In this environment, campaigns that rely on build up or delayed payoffs risk getting lost entirely. The first line, first visual or first three seconds of content must signal immediate relevance and not just aesthetic appeal. PR messaging needs to start with clarity rather than context.
Short-form video, in-feed hooks, interactive posts and fast-framed storytelling will play a larger role in making initial contact. Content that assumes attention will not earn it.
Impacts on Campaigns, Collaborations and Media Relations
With narrower discovery paths, partnerships and placements must be far more intentional. Influencers, creators and media outlets selected for amplification will need clear alignment with audience interest tags and not just follower counts.

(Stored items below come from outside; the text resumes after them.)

(* ===== verification/Fetcher.v ===== *)
(** * [fetch.py]: the fetch pipeline

    The methods of [Fetcher] that a fetch runs, and
    [FetchCommandHandler.__call__], translated line by line: each method
    is a computation of [Net.NetM] (state: the trace of events; errors:
    Python exceptions) over a [Net.world] fixed for the section.  The
    tuples the methods return are Rocq tuples with [option] for the
    values that may be [None]; the dictionaries are [PyVal.pydict]s built
    in the code's key order.

    [fetch]'s closure [return_] reads the local variables
    [peerCertEncoded], [peerCertLength] and [fetchedRaw] when it is
    called; [return_] here takes their values at the call as arguments,
    which is what late binding gives.  [self._pemPath] is the one field
    of [Fetcher] the pipeline reads (in [openssl_thumbprint]); the SSL
    context built from it is the trust of the world's handshake. *)

From Stdlib Require Import ZArith String Ascii Strings.Byte.
From stdpp Require Import base list strings option.
From S2P Require Import Prelude PyStr PyVal Url Net Json Base64.

Open Scope string_scope.

Import PyVal Net.

Module Fetcher.

(** The state of a [Fetcher] object the pipeline reads. *)
Record fetcher := mk_fetcher {
  pemPath : string      (** [str(self._pemPath)] *)
}.

Definition nl : string := String (ascii_of_nat 10) EmptyString.
Definition dq : string := String PyStr.dquote EmptyString.

Definition opt_str (o : option string) : pyval :=
  match o with Some s => PyStr s | None => PyNone end.

Definition opt_int (o : option Z) : pyval :=
  match o with Some z => PyInt z | None => PyNone end.

(** [f'{x}'] of an optional string or integer. *)
Definition fmt_str (o : option string) : string := match o with Some s => s | None => "None" end.
Definition fmt_int (o : option Z) : string :=
  match o with Some z => PyStr.str_int z | None => "None" end.

(** [return_(status, fetched, details)] of [fetch], the closure's three
    variables being [peerCertEncoded], [peerCertLength], [fetchedRaw]. *)
Definition return_ (peerCertEncoded : option string) (peerCertLength : option Z)
    (fetchedRaw : option string) (status : option Z) (fetched : pyval)
    (details : pydict) : pyval :=
  let r := [("peerCertificateDER", opt_str peerCertEncoded);
            ("peerCertificateLength", opt_int peerCertLength);
            ("fetchedRaw", opt_str fetchedRaw)] in
  let details' :=
    match status with
    | Some s => dict_set "status" (PyInt s) details
    | None => details
    end in
  match fetched with
  | PyNone => PyDict (dict_set "fetchError" (PyDict details') r)
  | _ => PyDict (dict_set "fetchedDetails" (PyDict details') (dict_set "fetched" fetched r))
  end.

(** [_parse_resource(parameters)]: [(url, port, fetchError)]. *)
Definition _parse_resource (parameters : pyval)
  : pyexc + (option Url.parse_result * option Z * option pydict) :=
  match getitem parameters "resource" with
  | inl (KeyError _) =>
      match keys parameters with
      | inl e => inl e
      | inr ks =>
          inr (None, None,
               Some [("statusText", PyStr ("No " ++ dq ++ "resource" ++ dq ++ " in parameters."));
                     ("parameterKeys", PyTuple (map PyStr ks))])
      end
  | inl e => inl e
  | inr resource =>
      match Url.urlparse resource with
      | inl e => inl e
      | inr url =>
          match Url.hostname url with
          | None =>
              inr (None, None,
                   Some [("statusText", PyStr "No host in parameters.resource");
                         ("resource", resource);
                         ("url", PyStr (Url.repr url))])
          | Some _ =>
              match Url.port url with
              | inl e => inl e
              | inr p => inr (Some url, Some (default 443%Z p), None)
              end
          end
      end
  end.

Section Fetch.
Context (w : world) (self : fetcher).

(** [_log(httpHandler, message)]: [print] or the handler's [log_message]. *)
Definition _log (httpHandler : bool) (message : string) : NetM unit :=
  emit (EvLog httpHandler message).

(** [_connect(host, port)]: [(connection, fetchError)]; each [try]
    block returns early from its [except Exception] clause. *)
Definition connect_error (what : string) (host : string) (port : Z) (error : pyexc)
  : option conn * option pydict :=
  (None, Some [("statusText", PyStr ("HTTPSConnection(" ++ host ++ "," ++ PyStr.str_int port
                                     ++ ",)" ++ what ++ " " ++ exc_str error))]).

Definition _connect (host : string) (port : Z) : NetM (option conn * option pydict) :=
  let* constructed :=
    catch (let* connection := https_connection host port in ret (inr connection))
          (fun error => Some (ret (inl (connect_error EmptyString host port error)))) in
  match constructed with
  | inl early => ret early
  | inr connection =>
      catch (let* connection := connect w connection in ret (Some connection, None))
            (fun error => Some (ret (connect_error ".connect()" host port error)))
  end.

(** [get_peer_certificate(connection, httpHandler)]:
    [(base64 text, length)] of the DER certificate. *)
Definition get_peer_certificate (connection : conn) (httpHandler : bool)
  : NetM (string * Z) :=
  let* peerCertBinary := getpeercert_der connection in
  let* peerCertDict := getpeercert_dict connection in
  let peerCertLength := Z.of_nat (length peerCertBinary) in
  let peerCertMessage :=
    join nl (map (fun kv => fst kv ++ " " ++ dq ++ str (snd kv) ++ dq) peerCertDict) in
  let* _ := _log httpHandler ("Peer certificate. Binary length: " ++ PyStr.str_int peerCertLength
                              ++ ". Dictionary:" ++ nl ++ peerCertMessage) in
  let peerThumb := Digest.sha1_hexdigest peerCertBinary in
  let* _ := _log httpHandler ("Peer certificate thumbprint:" ++ nl ++ peerThumb) in
  ret (Base64.b64encode peerCertBinary, peerCertLength).

(** The loop over [options['headers'].items()]. *)
Fixpoint put_headers (c : conn) (hs : pydict) : NetM conn :=
  match hs with
  | [] => ret c
  | (header, value) :: hs' =>
      let* c' := putheader c header value in put_headers c' hs'
  end.

(** The argument of [endheaders]: the body as bytes. *)
Definition request_body (options : pyval) : NetM (option (list byte)) :=
  let* has_body := of_sum (contains_key options "body") in
  if has_body then
    let* b := of_sum (getitem options "body") in
    match b with
    | PyStr s => ret (Some (PyStr.encode_utf8 s))
    | v => raise (no_attribute v "encode")
    end
  else
    let* has_object := of_sum (contains_key options "bodyObject") in
    if has_object then
      let* o := of_sum (getitem options "bodyObject") in
      let* j := of_sum (Json.dumps o) in
      ret (Some (PyStr.encode_utf8 j))
    else ret None.

(** [_request(connection, parameters)]: the connection after the
    exchange and [(fetchedRaw, details)]. *)
Definition _request (connection : conn) (parameters : pyval)
  : NetM (conn * (string * pydict)) :=
  let* options :=
    catch (of_sum (getitem parameters "options"))
          (fun e => match e with KeyError _ => Some (ret (PyDict [])) | _ => None end) in
  let* method := of_sum (dict_get options "method") in
  let* resource := of_sum (getitem parameters "resource") in
  let* url :=
    match resource with
    | PyStr s => ret s
    | v => raise (TypeError ("expected string or bytes-like object, got '"
                             ++ type_name v ++ "'"))
    end in
  let* c1 := putrequest connection (match method with PyNone => PyStr "GET" | m => m end) url in
  let* has_body := of_sum (contains_key options "body") in
  let* has_json :=
    if has_body then ret true else of_sum (contains_key options "bodyObject") in
  let* c2 :=
    if has_json then putheader c1 "Content-Type" (PyStr "application/json") else ret c1 in
  let* c3 :=
    catch (let* hs := of_sum (getitem options "headers") in
           let* its := of_sum (items hs) in
           put_headers c2 its)
          (fun e => match e with KeyError _ => Some (ret c2) | _ => None end) in
  let* body := request_body options in
  let* c4 := endheaders c3 body in
  let* _ := send c4 [] in
  let* '(c5, response) := getresponse w c4 in
  match PyStr.decode_utf8 (rs_body response) with
  | None => raise (UnicodeDecodeError "'utf-8' codec can't decode the response body")
  | Some raw =>
      ret (c5, (raw, [("status", PyInt (rs_status response));
                      ("statusText", PyStr (rs_reason response));
                      ("headers", PyDict (dict_of_pairs
                         (map (fun hv => (fst hv, PyStr (snd hv))) (rs_headers response))))]))
  end.

(** [_parse_JSON(raw)]: [(parsed, fetchError)]. *)
Definition _parse_JSON (raw : option string) : pyexc + (pyval * option pydict) :=
  match raw with
  | None => inr (PyNone, None)
  | Some r =>
      if String.eqb r EmptyString then inr (PyStr r, None)
      else
        match Json.loads (recursion_headroom w) r with
        | inr v => inr (v, None)
        | inl (JSONDecodeError msg _ lineno colno) =>
            inr (PyNone, Some [("statusText", PyStr "JSONDecodeError");
                               ("headers", PyDict [("msg", PyStr msg);
                                                   ("lineno", PyInt lineno);
                                                   ("colno", PyInt colno)])])
        | inl e => inl e
        end
  end.

(** The loop of [openssl_thumbprint] over the lines of [s_client]'s
    output: the lines from the first [BEGIN CERTIFICATE] line through the
    first [END CERTIFICATE] line, [None] when no [BEGIN] line came. *)
Definition is_marker (line marker : string) : bool :=
  PyStr.startswith line "--" && PyStr.contains line marker.

Fixpoint pem_lines (lines : list string) (pem : option (list string))
  : option (list string) :=
  match lines with
  | [] => pem
  | line :: rest =>
      let pem1 := if is_marker line "BEGIN CERTIFICATE" then Some [] else pem in
      let pem2 := (fun l => (l ++ [line])%list) <$> pem1 in
      if is_marker line "END CERTIFICATE" then pem2 else pem_lines rest pem2
  end.

(** The [s_client] command line of [openssl_thumbprint]. *)
Definition s_client_argv (serverName connectAddress : string) : list string :=
  ["openssl"; "s_client"; "-servername"; serverName; "-showcerts";
   "-CAfile"; pemPath self; "-connect"; connectAddress].

(** [openssl_thumbprint(serverName, connectAddress, httpHandler)] *)
Definition openssl_thumbprint (serverName connectAddress : string) (httpHandler : bool)
  : NetM unit :=
  let* '(out, err) := subprocess_run w (s_client_argv serverName connectAddress) None false in
  let* _ := _log httpHandler ("openssl s_client stderr" ++ nl ++ err) in
  match pem_lines (PyStr.splitlines out) None with
  | None => raise (TypeError "object of type 'NoneType' has no len()")
  | Some pem =>
      let* _ := _log httpHandler ("openssl s_client PEM lines: "
                                  ++ PyStr.str_int (Z.of_nat (length pem))) in
      let* '(xout, _) :=
        subprocess_run w ["openssl"; "x509"; "-inform"; "PEM"; "-fingerprint"; "-noout"]
                       (Some (PyStr.join_all pem)) true in
      _log httpHandler ("openssl x509" ++ nl ++ xout)
  end.

(** The second argument of [openssl_thumbprint]:
    [f'{url.hostname}:{port}' if url.port is None else url.netloc]. *)
Definition connect_address (u : Url.parse_result) (port : option Z) : pyexc + string :=
  match Url.port u with
  | inl e => inl e
  | inr None => inr (fmt_str (Url.hostname u) ++ ":" ++ fmt_int port)
  | inr (Some _) => inr (Url.netloc u)
  end.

A travel campaign, for example, might previously have relied on a lifestyle influencer with broad reach. With interest-based segmentation in place, the same story may perform better through micro-collaborators in sub-sectors such as budget travel, sustainable tourism or local experiences.
Similarly, earned coverage will compete in more curated feeds. Journalists and creators who already specialize in niche categories will carry more weight than general voices. For PR professionals, this means reframing media lists, refining pitches and building relationships that map to evolving digital behaviours.
From Broad Messaging to Micro-Relevance
This shift doesn’t eliminate opportunity but it reshapes it. Communicators who adapt early can deliver higher-impact stories with less noise. Key considerations going forward include:
- Lead with specificity, not slogans
- Tie message angles to interest-driven themes
- Use multiple formats to reach segmented audiences
- Build relationships with creators and media rooted in niche authority
- Test, measure and revisit distribution rather than assume reach
Rather than competing for every feed, practitioners will need to understand which feeds they belong in and why.
A New Layer in the Attention Economy
Interest targeting does not diminish the role of PR, it raises the bar for relevance. The competition is no longer simply for space, it is for intentional inclusion in spaces audiences have already defined for themselves.
As platforms continue to formalize preference-based feeds, communicators will need to plan with the same precision as advertisers while maintaining the credibility and narrative depth that define public relations.
Anmol Harjani is a Client Servicing Manager working with a remote company and a recent graduate of York University’s Public Relations and Communications program. She is especially interested in strategic communications, social media behaviour and how PR practitioners adapt within a rapidly evolving digital landscape.